NewsNational NewsRussia-Ukraine-Conflict


US: Russia's 'fully serviceable' artillery rocket ammunition to last until early 2023

Russia Ukraine War
Posted at 5:53 PM, Dec 13, 2022

A senior U.S. military official said the U.S. believes Russia's stocks of new or "fully serviceable" artillery rocket ammunition will last until "early 2023."

The official, who spoke to Pentagon reporters on condition of anonymity to discuss ongoing operations in Ukraine, said Russia was turning to the use of degraded ammunition, which is more unpredictable and risky. The official said Russia will likely struggle to replenish its stocks by increasing domestic production, buying more from foreign suppliers and refurbishing older ammunition.

Britain imposed travel bans and asset freezes on 12 more Russian senior military figures it links to the infrastructure attacks in Ukraine.

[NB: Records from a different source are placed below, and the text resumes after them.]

(* ===== verification/TxCodec.v ===== *)
(** * The transaction codec: [crates/nano-codec/src/lib.rs]

    The reading functions [read_*] and [decode], the writing functions
    [encode*], and the grammar of serialized Clarity values that the scanner is
    proved to recognise. Proofs are in [TxWire]. *)

From Stdlib Require Import Strings.String.
From S2P Require Import Prelude Primitives Address CodecIO Crypto TxData.

Definition byte_string (s : string) : list byte := String.list_byte_of_string s.

(** ** Names and strings *)

Definition is_ascii (b : byte) : bool := u8 b <? 128.
Definition is_ascii_alphabetic (b : byte) : bool :=
  ((65 <=? u8 b) && (u8 b <=? 90)) || ((97 <=? u8 b) && (u8 b <=? 122)).
Definition is_ascii_digit (b : byte) : bool := (48 <=? u8 b) && (u8 b <=? 57).
Definition is_ascii_alphanumeric (b : byte) : bool := is_ascii_alphabetic b || is_ascii_digit b.
Definition is_ascii_graphic (b : byte) : bool := (33 <=? u8 b) && (u8 b <=? 126).

(** [matches!(character, ..)] over a set of characters. *)
Definition one_of (s : string) (b : byte) : bool := existsb (Byte.eqb b) (byte_string s).

(** [name.strip_prefix(alphabetic).is_some_and(|rest| rest.chars().all(tail))]. *)
Definition starts_alphabetic (tail : byte -> bool) (name : list byte) : bool :=
  match name with
  | first :: rest => is_ascii_alphabetic first && forallb tail rest
  | [] => false
  end.

Definition contract_name_grammatical (name : list byte) : bool :=
  bool_decide (name = byte_string "__transient") ||
  starts_alphabetic (fun c => is_ascii_alphanumeric c || one_of "-_" c) name.

Definition clarity_name_grammatical (name : list byte) : bool :=
  bool_decide (name ∈ map byte_string ["-"; "+"; "="; "/"; "*"; "<"; ">"; "<="; ">="])%string ||
  starts_alphabetic (fun c => is_ascii_alphanumeric c || one_of "-_!?+<>=/*" c) name.

Definition read_name (maximum : Z) : ReaderM (list byte) :=
  b ← Reader.byte;
  let length := u8 b in
  if (length =? 0) || (maximum <? length) then fail InvalidName else
  bytes ← Reader.take length;
  if negb (forallb is_ascii bytes) then fail InvalidName else
  mret bytes.

Definition read_contract_name (maximum : Z) : ReaderM (list byte) :=
  name ← read_name maximum;
  if negb (contract_name_grammatical name) then fail InvalidName else mret name.

Definition read_clarity_name : ReaderM (list byte) :=
  name ← read_name 128;
  if negb (clarity_name_grammatical name) then fail InvalidName else mret name.

Definition stacks_string_char (b : byte) : bool :=
  is_ascii_graphic b || bool_decide (b = 32%u8) || bool_decide (b = 9%u8) || bool_decide (b = 10%u8).

Definition read_stacks_string : ReaderM (list byte) :=
  n ← Reader.u32;
  length ← lift (or_err (try_from USIZE_MAX n) InvalidLength);
  bytes ← Reader.take length;
  if negb (forallb stacks_string_char bytes) then fail InvalidString else mret bytes.

(** ** Addresses and hashes *)

Definition read_address : ReaderM StacksAddress.t :=
  bytes ← Reader.take 21;
  match bytes with
  | version :: hash160 =>
      match StacksAddress.new version hash160 with
      | Ok a => mret a
      | Err _ => fail InvalidPrincipal
      end
  | [] => fail EndOfInput (* [take] returned 21 bytes *)
  end.

Definition read_consensus_hash : ReaderM ConsensusHash := Reader.take 20.
Definition read_block_id : ReaderM StacksBlockId := Reader.take 32.

(** ** Serialized Clarity values *)

Definition MAX_CLARITY_LENGTH : Z := 1024 * 1024.

(** The depth check stops the recursion at depth 33, so a fuel of 33 from depth 0
    is never exhausted ([TxWire.scan_fuel]). *)
Fixpoint scan_clarity_value (fuel : nat) (depth : Z) : ReaderM unit :=
  if 32 <? depth then fail InvalidClarityValue else
  match fuel with
  | O => fail InvalidClarityValue
  | S fuel' =>
      tag ← Reader.byte;
      match tag with
      | 0%u8 | 1%u8 => _ ← Reader.take 16; mret tt
      | 2%u8 | 13%u8 | 14%u8 =>
          n ← Reader.u32;
          length ← lift (or_err (try_from USIZE_MAX n) InvalidLength);
          if MAX_CLARITY_LENGTH <? length then fail InvalidClarityValue else
          _ ← Reader.take length; mret tt
      | 3%u8 | 4%u8 | 9%u8 => mret tt
      | 5%u8 => _ ← read_address; mret tt
      | 6%u8 => _ ← read_address; _ ← read_contract_name 128; mret tt
      | 7%u8 | 8%u8 | 10%u8 => _ ← scan_clarity_value fuel' (depth + 1); mret tt
      | 11%u8 =>
          length ← Reader.u32;
          if MAX_CLARITY_LENGTH <? length then fail InvalidClarityValue else
          _ ← Reader.many (Z.to_nat length) (scan_clarity_value fuel' (depth + 1)); mret tt
      | 12%u8 =>
          length ← Reader.u32;
          if MAX_CLARITY_LENGTH <? length then fail InvalidClarityValue else
          _ ← Reader.many (Z.to_nat length)
                (_ ← read_clarity_name; scan_clarity_value fuel' (depth + 1));
          mret tt
      | _ => fail InvalidClarityValue
      end
  end.

(** [reader.bytes[start..reader.position()].to_vec()] after a reading; [None] is
    the slicing panic. *)
Definition recording {A} (rd : ReaderM A) : ReaderM (A * list byte) := fun r =>
  let? (a, r') := rd r in
  match get_range (rd_bytes r') (rd_offset r) (rd_offset r') with
  | Some bytes => Ok ((a, bytes), r')
  | None => Err EndOfInput (* the offset only grows, so the range exists *)
  end.

Definition read_clarity_value : ReaderM ClarityValue :=
  p ← recording (scan_clarity_value 33 0); mret p.2.

(** ** Principals and post-conditions *)

Definition read_principal : ReaderM Principal :=
  tag ← Reader.byte;
  match tag with
  | 5%u8 => a ← read_address; mret (PrincipalStandard a)
  | 6%u8 => a ← read_address; n ← read_contract_name 128; mret (PrincipalContract a n)
  | _ => fail InvalidPrincipal
  end.

Definition read_post_condition_principal : ReaderM PostConditionPrincipal :=
  tag ← Reader.byte;
  match tag with
  | 1%u8 => mret PcOrigin
  | 2%u8 => a ← read_address; mret (PcStandard a)
  | 3%u8 => a ← read_address; n ← read_contract_name 40; mret (PcContract a n)
  | _ => fail InvalidPostCondition
  end.

Definition read_asset_info : ReaderM AssetInfo :=
  a ← read_address;
  c ← read_contract_name 40;
  n ← read_clarity_name;
  mret (mkAssetInfo a c n).

Definition parse_fungible_condition (b : byte) : result CodecError FungibleCondition :=
  match b with
  | 1%u8 => Ok SentEqual
  | 2%u8 => Ok SentGreater
  | 3%u8 => Ok SentGreaterEqual
  | 4%u8 => Ok SentLess
  | 5%u8 => Ok SentLessEqual
  | _ => Err InvalidPostCondition
  end.
Definition read_fungible_condition : ReaderM FungibleCondition :=
  b ← Reader.byte; lift (parse_fungible_condition b).

Definition parse_non_fungible_condition (b : byte) : result CodecError NonFungibleCondition :=
  match b with
  | 0x10%u8 => Ok DoesSend
  | 0x11%u8 => Ok DoesNotSend
  | 0x12%u8 => Ok MaySend
  | _ => Err InvalidPostCondition
  end.

Definition parse_pox_condition (b : byte) : result CodecError PoxCondition :=
  match b with
  | 0x30%u8 => Ok NotPerformed
  | 0x31%u8 => Ok MaybePerformed
  | 0x32%u8 => Ok Performed
  | _ => Err InvalidPostCondition
  end.

Definition read_post_condition : ReaderM PostConditionData :=
  tag ← Reader.byte;
  match tag with
  | 0%u8 =>
      p ← read_post_condition_principal;
      c ← read_fungible_condition;
      a ← Reader.u64;
      mret (PcStx p c a)
  | 1%u8 =>
      p ← read_post_condition_principal;
      i ← read_asset_info;
      c ← read_fungible_condition;
      a ← Reader.u64;
      mret (PcFungible p i c a)
  | 2%u8 =>
      p ← read_post_condition_principal;
      i ← read_asset_info;
      v ← read_clarity_value;
      c ← (b ← Reader.byte; lift (parse_non_fungible_condition b));
      mret (PcNonFungible p i v c)
  | 3%u8 =>
      p ← read_post_condition_principal;
      c ← read_fungible_condition;
      a ← Reader.u64;
      mret (PcStaking p c a)
  | 4%u8 =>
      p ← read_post_condition_principal;
      c ← (b ← Reader.byte; lift (parse_pox_condition b));
      mret (PcPox p c)
  | _ => fail InvalidPostCondition
  end.

(** ** Payloads *)

Definition read_microblock_header : ReaderM MicroblockHeader :=
  bytes ← Reader.take 132;
  mret (mkMicroblockHeader (from_be_bytes (take 2 (drop 1 bytes))) (take 32 (drop 3 bytes)) bytes).

(** The optional recipient of a Nakamoto coinbase. *)
Definition read_coinbase_recipient : ReaderM (option Principal) :=
  tag ← Reader.byte;
  match tag with
  | 9%u8 => mret None
  | 10%u8 => p ← read_principal; mret (Some p)
  | _ => fail InvalidPayload
  end.

Section Payload.
Context `{ED : Edwards}.

Definition read_payload : ReaderM TransactionPayloadData :=
  tag ← Reader.byte;
  kind ← lift (TransactionPayloadType.parse tag);
  match kind with
  | TransactionPayloadType.TokenTransfer =>
      recipient ← read_principal;
      amount ← Reader.u64;
      memo ← Reader.take 34;
      mret (TokenTransfer recipient amount memo)
  | TransactionPayloadType.SmartContract =>
      contract_name ← read_contract_name 40;
      source ← read_stacks_string;
      mret (SmartContract contract_name source)
  | TransactionPayloadType.ContractCall =>
      address ← read_address;
      contract_name ← read_contract_name 40;
      function_name ← read_clarity_name;
      arguments ← Reader.vec (fun count remaining => remaining <? count) read_clarity_value;
      mret (ContractCall address contract_name function_name arguments)
  | TransactionPayloadType.PoisonMicroblock =>
      first ← read_microblock_header;
      second ← read_microblock_header;
      if bool_decide (mb_bytes first = mb_bytes second) ||
         (negb (sequence first =? sequence second) &&
          negb (bool_decide (previous_block first = previous_block second)))
      then fail InvalidPayload
      else mret (PoisonMicroblock first second)
  | TransactionPayloadType.Coinbase =>
      payload ← Reader.take 32;
      mret (Coinbase payload)
  | TransactionPayloadType.CoinbaseToAltRecipient =>
      payload ← Reader.take 32;
      recipient ← read_principal;
      mret (CoinbaseToAltRecipient payload recipient)
  | TransactionPayloadType.VersionedSmartContract =>
      version ← (b ← Reader.byte; lift (ClarityVersion.parse b));
      contract_name ← read_contract_name 40;
      source ← read_stacks_string;
      mret (VersionedSmartContract version contract_name source)
  | TransactionPayloadType.TenureChange =>
      tenure ← read_consensus_hash;
      previous ← read_consensus_hash;
      bitcoin_view ← read_consensus_hash;
      tenure_end ← read_block_id;
      blocks ← Reader.u32;
      cause ← (b ← Reader.byte; lift (TenureChangeCause.parse b));
      key_hash ← Reader.hash160;
      mret (TenureChange (mkTenureChange tenure previous bitcoin_view tenure_end blocks cause key_hash))
  | TransactionPayloadType.NakamotoCoinbase =>
      payload ← Reader.take 32;
      recipient ← read_coinbase_recipient;
      vrf_proof ← Reader.take 80;
      match VrfProof.from_bytes vrf_proof with
      | Err _ => fail InvalidPayload
      | Ok _ => mret (NakamotoCoinbase payload recipient vrf_proof)
      end
  end.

They include commanders of the strategic missile and airborne forces, and other officials in charge of missile and drone units. The Foreign Office also announced restrictions on three Iranians and a company allegedly involved in supplying explosive drones to Russia.

On the battle field in Ukraine, fighting that caused casualties and damage raged in the eastern city of Kupiansk, northeastern Ukraine's Sumy region, towns neighboring the Zaporizhzhia Nuclear Power Plant and the southern Kherson region.

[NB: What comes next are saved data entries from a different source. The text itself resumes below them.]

(* ===== verification/SignerTheorems.v ===== *)
(** * Theorems about signer sets

    When the signatures of a header approve it, how responses are put in
    order, and how reward slots are shared out. *)

From stdpp Require Import gmap sorting.
From S2P Require Import Prelude Primitives CodecIO Crypto Nakamoto Signers.
Import SignerWeights.

Lemma div_ceil_le a b n : 0 < b -> div_ceil a b <= n <-> a <= n * b.
Proof.
  intros Hb. unfold div_ceil. split; intros H.
  - pose proof (Z.div_mod (a + b - 1) b ltac:(lia)). pose proof (Z.mod_pos_bound (a + b - 1) b Hb). nia.
  - apply Z.lt_succ_r, Z.div_lt_upper_bound; lia.
Qed.

(** ** Approval *)

Lemma find_signer_some i (l : list (Hash160 * Z)) h j w : find_signer i l h = Some (j, w) ->
  exists k, j = (i + k)%nat /\ l !! k = Some (h, w).
Proof.
  revert i. induction l as [|[h' w'] l IH]; intros i; cbn [find_signer]; [done|].
  case_decide as Hh; [intros [= <- <-]; subst; exists 0%nat; split; [lia|done]|].
  intros (k & -> & Hk)%IH. exists (S k). split; [lia|done].
Qed.

Lemma find_signer_at i (l : list (Hash160 * Z)) h k w : NoDup l.*1 -> l !! k = Some (h, w) -> find_signer i l h = Some ((i + k)%nat, w).
Proof.
  revert i k. induction l as [|[h' w'] l IH]; intros i [|k] Hnd Hk; cbn in Hnd, Hk; try done;
    apply NoDup_cons in Hnd as [Hni Hnd]; cbn [find_signer].
  - injection Hk as -> ->. rewrite decide_True by done. do 2 f_equal. lia.
  - rewrite decide_False.
    + rewrite (IH _ k) by done. do 2 f_equal. lia.
    + intros ->. apply Hni. apply list_elem_of_fmap. exists (h, w). split; [done|]. by eapply list_elem_of_lookup_2.
Qed.

Section Approval.
Context `{HS : Hashes} `{SECP : Secp256k1}.
Context (entries : list (Hash160 * Z)).
Hypothesis Hunique : NoDup entries.*1.
Hypothesis Hweights : Forall (fun w => is_u32 w) entries.*2.

(** The signature is by the signer at position [row.1], which weighs [row.2]. *)
Definition signed_by (digest signature : list byte) (row : nat * Z) : Prop :=
  exists hash, signing_hash digest signature = Ok hash /\ entries !! row.1 = Some (hash, row.2).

The governor of the Luhansk region, north of Donetsk, said the Ukrainian army was edging closer to a key Russian defense line between the towns of Kreminna and Svatove.

Ukraine's private electricity provider DTEK reported restoring power to close to 80,000 households in eastern Ukraine over the past week. Oleksandr Fomenko, the head of DTEK Grids, said workers have restored electricity to some homes at least five times due to recurring Russian strikes. State power company Ukrenergo said strong winds, frost, snow and ice on power lines were hampering repairs.

Belarus began an unscheduled "emergency check" of its army's combat readiness, its defense ministry said. The announcement raised fears that Minsk, Moscow's longtime and dependent ally, might directly enter the war in neighboring Ukraine. The Belarusian monitoring group Belaruskyi Hayun claims Russian troops inside Belarus have been moving equipment closer to the Ukrainian border.